Ok all... I am having a WTF moment and I need help!

 

Fact one... Although I have alluded to it, I have not come out and said it. xMOM is a coworker in the same company.

 

I have been strict NC for over 3 months... Tough to do when you work for the same company. All breadcrumbs have come thru company means... i.e. company email and company IM. Up until not they have all been thru email. Which I have ignored. I mentioned Friday that I got a breadcrumb so bizarre in it's nature that I feel he has lost his mind. That one came thru IM.

 

In the last 3 months there has been no need for us to communicate on a professional level. 5 minutes ago I just got another, what can only be defined as a lame excuse, to professionally contact me. He usually goes to my boss.

 

WTF

 

Seriously.
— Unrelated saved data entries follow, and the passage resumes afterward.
(** The position-by-position count agrees with the sum over a window of
    the mask. *)

Lemma length_filter_fmap {A B} (f : A → B) (P : B → Prop)
    `{!∀ x, Decision (P x)} (l : list A) :
  length (filter P (f <$> l)) = length (filter (P ∘ f) l).
Proof.
  induction l as [|x l IH]; [done|].
  rewrite fmap_cons, !filter_cons. cbn [compose].
  destruct (decide (P (f x))); cbn [length]; by rewrite IH.
Qed.

Lemma clean_in_range_cons b mask lo hi :
  clean_in_range (b :: mask) lo hi
  = (if bool_decide (lo ≤ 0 < hi) && b then 1 else 0)
    + clean_in_range mask (lo - 1) (hi - 1).
Proof.
  unfold clean_in_range. cbn [length seq].
  rewrite <- fmap_S_seq, filter_cons.
  assert (Htail : length (filter
      (λ i : nat, lo ≤ Z.of_nat i < hi ∧ (b :: mask) !! i = Some true)
      (S <$> seq 0 (length mask)))
    = length (filter
      (λ i : nat, lo - 1 ≤ Z.of_nat i < hi - 1 ∧ mask !! i = Some true)
      (seq 0 (length mask)))).
  { rewrite length_filter_fmap. f_equal. apply list_filter_iff.
    intros i. cbn. split; intros [? ?]; split; (lia || done). }
  destruct (decide _) as [[Hr Hb]|Hd]; cbn [length]; rewrite Htail.
  - cbn in Hb. injection Hb as ->. rewrite bool_decide_eq_true_2 by lia.
    cbn. lia.
  - case_bool_decide as Hr; [|done]. destruct b; [|done].
    exfalso. apply Hd. split; [lia|done].
Qed.

Lemma clean_in_range_empty mask lo hi :
  hi ≤ lo → clean_in_range mask lo hi = 0.
Proof.
  revert lo hi. induction mask as [|b mask IH]; intros lo hi Hle; [done|].
  rewrite clean_in_range_cons, IH by lia.
  case_bool_decide; [lia|done].
Qed.

Lemma clean_in_range_window mask (lo n : nat) :
  clean_in_range mask (Z.of_nat lo) (Z.of_nat lo + Z.of_nat n)
  = np.sum_int (take n (drop lo mask)).
Proof.
  revert lo n. induction mask as [|b mask IH]; intros lo n.
  - by rewrite drop_nil, take_nil.
  - rewrite clean_in_range_cons. destruct lo as [|lo].
    + destruct n as [|n]; cbn [drop take].
      * rewrite clean_in_range_empty by lia.
        rewrite bool_decide_eq_false_2 by lia. done.
      * assert (Hshift : clean_in_range mask (Z.of_nat 0 - 1)
                           (Z.of_nat 0 + Z.of_nat (S n) - 1)
                         = clean_in_range mask (Z.of_nat 0)
                             (Z.of_nat 0 + Z.of_nat n)).
        { unfold clean_in_range. do 2 f_equal. apply list_filter_iff.
          intros i. split; intros [? ?]; split; (lia || done). }
        rewrite Hshift, IH, drop_0.
        rewrite bool_decide_eq_true_2 by lia.
        unfold np.sum_int. cbn [fmap list_fmap foldr andb].
        by destruct b.
    + cbn [drop]. rewrite <- IH.
      rewrite bool_decide_eq_false_2 by lia. cbn [andb].
      rewrite Z.add_0_l. f_equal; lia.
Qed.

Lemma split_lengths_counts mask (train_len : nat) :
  (train_len < length mask)%nat →
  split_lengths mask (Z.of_nat (length mask)) (Z.of_nat train_len)
  = Ok (clean_in_range mask 0 (Z.of_nat train_len),
        clean_in_range mask (Z.of_nat train_len) (Z.of_nat (length mask))).
Proof.
  intros Hlt. rewrite split_lengths_inside by done. do 2 f_equal.
  - pose proof (clean_in_range_window mask 0 train_len) as H.
    rewrite drop_0 in H. rewrite <- H. f_equal.
  - pose proof (clean_in_range_window mask train_len (length mask - train_len)) as H.
    rewrite take_ge in H by (rewrite length_drop; lia).
    rewrite <- H. f_equal. lia.
Qed.

(** ** Filtering once and cutting at the train count *)

(** C2. For every trial sequence and every mask of the same length, and
    every train length between zero and the number of trials: the counts
    of [dl_loader] are computed, the mask selects the trials once over the
    whole sequence, and of the selected trials the first [new_train_len]
    are exactly the clean trials of the train range and the others are
    exactly the clean trials of the test range; the cut prefix is also what
    the mask restricted to the train range selects from the train range
    alone. *)
Theorem filter_then_prefix {A} (trials : list A) (clean_trial_mask : list bool)
    (train_len : Z) :
  length clean_trial_mask = length trials →
  0 ≤ train_len ≤ Z.of_nat (length trials) →
  ∃ new_train_len new_test_len kept,
    split_lengths clean_trial_mask (Z.of_nat (length trials)) train_len
      = Ok (new_train_len, new_test_len)
    ∧ np.bool_index trials clean_trial_mask = Ok kept
    ∧ np.slice kept None (Some new_train_len)
      = clean_of_range trials clean_trial_mask 0 (Z.to_nat train_len)
    ∧ np.slice kept (Some new_train_len) None
      = clean_of_range trials clean_trial_mask (Z.to_nat train_len)
          (length trials)
    ∧ np.bool_index (np.slice trials None (Some train_len))
        (np.slice clean_trial_mask None (Some train_len))
      = Ok (np.slice kept None (Some new_train_len)).
Proof.
  intros Hlen Hrange.
  set (n := Z.to_nat train_len).
  assert (Hn : (n ≤ length trials)%nat) by lia.
  replace train_len with (Z.of_nat n) by lia.
  destruct (split_lengths_train clean_trial_mask n) as [new_test_len Hsplit];
    [lia|].
  rewrite Hlen in Hsplit.
  exists (np.sum_int (take n clean_trial_mask)), new_test_len,
    (np.compress clean_trial_mask trials).
  assert (Hcut : np.compress clean_trial_mask trials
            = np.compress (take n clean_trial_mask) (take n trials)
              ++ np.compress (drop n clean_trial_mask) (drop n trials)).
  { rewrite <- (take_drop n clean_trial_mask) at 1.
    rewrite <- (take_drop n trials) at 1.
    apply compress_app. rewrite !length_take. lia. }
  assert (Hcount : np.sum_int (take n clean_trial_mask)
            = Z.of_nat (length (np.compress (take n clean_trial_mask)
                                  (take n trials)))).
  { symmetry. apply length_compress. rewrite !length_take. lia. }
  split; [exact Hsplit|]. split.
  { unfold np.bool_index. by rewrite decide_True. }
  rewrite Hcount, Hcut.
  rewrite slice_prefix, slice_suffix by (rewrite length_app; lia).
  rewrite take_app_length, drop_app_length.
  rewrite !slice_prefix by lia.
  unfold clean_of_range. rewrite !drop_0, Nat.sub_0_r.
  split; [done|]. split.
  - f_equal; symmetry; apply take_ge; rewrite length_drop; lia.
  - unfold np.bool_index. rewrite decide_True; [done|].
    rewrite !length_take. lia.
Qed.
Twice in less than a week?!?! Unfortunately the professional ones I can't ignore. That makes me look bad. But he really has no reason to be contacting me... There is about 10 other people more knowledgable than me he could go to first.

 

Pierre?!?!?! Where are you? You have said over and over and over... Affair bubble... After dday it's all over. They feel nothing and go away. I'VE BEEN COUNTING ON THAT!

 

WTF?

 

 

P.S. I was professional. I told hi I didn't know the answer to his question and he should reach out to my boss. The end.

Posted

DO-

Does his wife know? She doesn't right?

Posted

He wants sex.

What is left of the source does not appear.